Sorry for the silence, folks! It was Talk like a Pirate Day, and I throw a huge event at the library and through downtown that is very fun while it’s happening but does not allow me to think about anything else during the couple of weeks before. (Let me know in the comments if you want details on this – I’m happy to share.)
In case you missed it, there is Cybils excitement! This year’s judges have been announced, and I’m once again honored to be on the Cybils Middle Grade Speculative Fiction team. Our fearless leader Charlotte and myself are the only ones returning to Round 1 from last year, though everyone else has different Cybils experience, and I spent rather too long yesterday checking on my team members from last round – still doing Cybils, as it happens, but on different panels.
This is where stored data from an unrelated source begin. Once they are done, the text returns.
Ltac per_spec_steps :=
  repeat first
    [ reflexivity
    | rewrite run_cmd_eq; reflexivity
    | match goal with
      | |- forallb _ (trace (bind _ _)) = true =>
          apply trace_bind_forallb; [|intros ?]
      | |- forallb _ (trace (for_each _ _ _)) = true =>
          apply trace_for_each_forallb; intros ? ?
      | |- forallb _ (trace (if ?b then _ else _)) = true => destruct b
      | |- forallb _ (trace (index0 ?l)) = true => destruct l
      end ].

Lemma progress_block_per_spec w v :
  forallb per_spec_event (trace (progress_block w v)) = true.
Proof.
  unfold progress_block. destruct (truthy v); [|reflexivity].
  per_spec_steps.
  - destruct v; reflexivity.
  - destruct (dict_get _ _ _); reflexivity.
  - destruct (dict_get _ _ _); reflexivity.
Qed.

Lemma get_git_info_per_spec w d :
  forallb per_spec_event (trace (get_git_info w d)) = true.
Proof. unfold get_git_info. per_spec_steps. Qed.

Lemma get_resource_usage_per_spec w d :
  forallb per_spec_event (trace (get_resource_usage w d)) = true.
Proof. unfold get_resource_usage. per_spec_steps. Qed.

Lemma spec_section_per_spec w d verbose :
  forallb per_spec_event (trace (spec_section w d verbose)) = true.
Proof.
  unfold spec_section. per_spec_steps.
  - rewrite get_ralph_status_eq. reflexivity.
  - apply progress_block_per_spec.
  - rewrite get_session_log_eq. reflexivity.
  - apply get_git_info_per_spec.
  - apply get_resource_usage_per_spec.
Qed.

Lemma diagnostics_eq w :
  exists diag, diagnostics w = (Returns diag, DIAGNOSTICS_TRACE).
Proof.
  unfold diagnostics, check_docker_status, check_system_deps.
  rewrite !run_cmd_eq. simpl.
  destruct (nonempty _ && negb _); simpl; eauto.
Qed.

Lemma report_lines_trace w specs lines :
  specs <> [] ->
  value (report_lines w specs true) = Returns lines ->
  exists per_spec,
    trace (report_lines w specs true) = per_spec ++ DIAGNOSTICS_TRACE /\
    forallb per_spec_event per_spec = true.
Proof.
  intros Hne. unfold report_lines.
  replace (negb (nonempty specs)) with false by (destruct specs; [congruence|reflexivity]).
  set (body := fun spec_dir lines => _).
  assert (Hbody : forall x acc, forallb per_spec_event (trace (body x acc)) = true).
  { intros x acc. subst body. simpl.
    apply trace_bind_forallb; [apply spec_section_per_spec | reflexivity]. }
  pose proof (@trace_for_each_forallb _ _ per_spec_event specs body Hbody) as Hq.
  intros Hv.
  match type of Hv with
  | value (bind (for_each specs body ?init) _) = _ =>
      specialize (Hq init);
      destruct (for_each specs body init) as [[ls|e] t]
  end; [|discriminate Hv].
  destruct (diagnostics_eq w) as (diag & Hd).
  exists t. split; [|exact Hq].
  simpl. rewrite Hd. reflexivity.
Qed.

Lemma per_spec_counts t :
  forallb per_spec_event t = true ->
  runs P_docker_status t = 0 /\ runs P_system_deps t = 0 /\
  execs DOCKER_PS t = 0 /\ execs WHICH_TIMEOUT t = 0.
Proof.
  unfold runs, execs.
  induction t as [|ev t IH]; simpl; [auto|].
  intros H. apply andb_prop in H as [Hev Ht].
  destruct (IH Ht) as (H1 & H2 & H3 & H4).
  destruct ev as [cmd cwd|p d]; simpl in *.
  - apply andb_prop in Hev as [Hd Hw].
    apply negb_true_iff in Hd, Hw. rewrite Hd, Hw. auto.
  - destruct p; simpl; auto; discriminate.
Qed.

Lemma runs_app p t1 t2 : runs p (t1 ++ t2) = runs p t1 + runs p t2.
Proof. unfold runs. now rewrite filter_app, length_app. Qed.

Lemma execs_app cmd t1 t2 : execs cmd (t1 ++ t2) = execs cmd t1 + execs cmd t2.
Proof. unfold execs. now rewrite filter_app, length_app. Qed.

(** C6 (as amended).  In a verbose run over at least one spec that builds
    all its per-spec records (no probe raises), the trace is the events of
    the per-spec part followed by those of the diagnostics: the Docker
    probe and the dependency probe are each entered exactly once, after
    every per-spec probe; the container listing is executed once and
    "which timeout" twice.  With no spec at all neither probe is run. *)
Theorem workspace_probes_run_once w specs doc :
  specs <> [] ->
  value (format_report w specs true) = Returns doc ->
  (exists per_spec,
      trace (format_report w specs true) = per_spec ++ DIAGNOSTICS_TRACE /\
      forallb per_spec_event per_spec = true) /\
  runs P_docker_status (trace (format_report w specs true)) = 1 /\
  runs P_system_deps (trace (format_report w specs true)) = 1 /\
  execs DOCKER_PS (trace (format_report w specs true)) = 1 /\
  execs WHICH_TIMEOUT (trace (format_report w specs true)) = 2 /\
  trace (format_report w [] true) = [].
Proof.
  intros Hne Hv. unfold format_report in *.
  destruct (value (report_lines w specs true)) as [lines|e] eqn:Hl.
  2: { rewrite (value_bind_raises _ _ Hl) in Hv. discriminate. }
  rewrite (trace_bind_returns _ _ Hl). simpl. rewrite app_nil_r.
  destruct (report_lines_trace w Hne Hl) as (per_spec & -> & Hq).
  destruct (per_spec_counts _ Hq) as (H1 & H2 & H3 & H4).
  rewrite !runs_app, !execs_app, H1, H2, H3, H4.
  repeat split. exists per_spec. auto.
Qed.

Lemma workspace_probes_run_once_witness :
  runs P_docker_status
    (trace (format_report Examples.blocked_world [Examples.spec_a] true)) = 1 /\
  runs P_system_deps
    (trace (format_report Examples.blocked_world [Examples.spec_a] true)) = 1.
Proof.
  assert (Hne : [Examples.spec_a] <> []) by discriminate.
  destruct (@workspace_probes_run_once Examples.blocked_world [Examples.spec_a]
              _ Hne eq_refl)
    as (_ & H1 & H2 & _).
  split; assumption.
Defined.

(** C6 as stated fails with no spec: the report stops at the warning line
    and neither workspace-wide probe is run, although verbose was asked. *)
Lemma no_specs_no_diagnostics :
  format_report Examples.bare_world [] true
    = (Returns (join [NL]
                  [ lit "# Ralph Workspace Spec Checkup";
                    NL :: lit "**Generated:** 2024-01-01 00:00:00";
                    lit "**Host:** devbox";
                    lit "**Python:** 3.11.4";
                    NO_SPECS ]), []) /\
  runs P_docker_status (trace (format_report Examples.bare_world [] true)) = 0 /\
  runs P_system_deps (trace (format_report Examples.bare_world [] true)) = 0.
Proof. repeat split. Qed.

(* ===================================================================== *)
(** * A whole report *)
(* ===================================================================== *)

(** The verbose report of the repository with the one blocked spec, where
    neither docker nor timeout is installed. *)
Example report_lines_blocked_world :
  value (report_lines Examples.blocked_world [Examples.spec_a] true)
    = Returns [ lit "# Ralph Workspace Spec Checkup";
                NL :: lit "**Generated:** 2024-01-01 00:00:00";
                lit "**Host:** devbox";
                lit "**Python:** 3.11.4";
                NL :: lit "## Found 1 Ralph Spec(s)";
                NL :: lit "### ws/specs/a";
                NL :: lit "**Ralph Progress:**";
                lit "- Status: `blocked`";
                lit "- Current Task: `t3`";
                lit "- Completed: 2 tasks";
                BLOCKED_PREFIX ++ lit "awaiting approval";
                lit "- Last Updated: `2024-01-01T00:00:00Z`";
                NL :: lit "**Git Status:**";
                lit "- Branch: `main`";
                lit "- Recent Commits:";
                lit "  - 1a2b3c4 add parser";
                lit "  - 5d6e7f8 initial import";
                NL :: lit "## System Diagnostics";
                NL :: lit "**Docker Status:**";
                lit "```" ++ [NL] ++ DOCKER_UNAVAILABLE ++ [NL] ++ lit "```";
                NL :: lit "**System Dependencies:**";
                lit "- timeout: " ++ CROSS_MARK ++ lit " Missing" ].
Proof. reflexivity. Qed.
I’ll miss you, friends! And very much looking forward to getting to know my new team members!
But there are still books to be talked about… I first read John David Anderson when Sidekicked was on the Cybils shortlist in 2013, and I loved it. I was very excited to see this book!
The Dungeoneers by John David Anderson. Harper Collins Children’s, 2015.
This is a story that feels – at least at the beginning – like being plunked down in the middle of a role-playing game come to life. Colm Candorly, our hero, is a cobbler’s son with eight sisters – which is to say, growing up in poverty. His family is horrified when he delivers a pile of much-needed coins to pay for his sick sister’s medicine – they know it must be stolen. But on the way to the magistrate, professional rogue Finn Argos agrees to take Colm on as an apprentice and take him to be trained at Tye Twodin’s famous Guild of Dungeoneers (cue the theme music.) Finn assures Colm that he, Colm, is no common pickpocket but has the potential to be a Rogue, a key member of Dungeoneering team.
Also on Colm’s new team are the shy young mageling Quinn Frostfoot, tough-as-nails (unless she’s bleeding herself) barbarian-to-be Lena Proudfoot, and druid-in-training Serene (who is a person of color and also has a pet spider named Mr. Tickletoes.) All four kids try to make their way at dungeoneering school, navigating classes in swordplay, spells, and lock-picking, while trying to navigate the social pitfalls of a boarding school and learning about why it is that there is booby-trapped treasure to be found buried in mountain tunnels all over.
So I was going happily on, enjoying the adventures, with my only complaint being that I didn’t see much happening in the way of character development for the rest of Colm’s team, but not minding terribly because of liking Colm fine. Then Anderson pulled his sucker punch, like he does, and suddenly the light adventure was no longer just a light adventure, but contained deep thoughts about morality and loyalty. I can think of quite a number of young boys and girls of my acquaintance who enjoy making up similar fantasy adventures on their own, and would very much enjoy this book, with its teamwork and adventure and humor. And I am very happy I read it myself!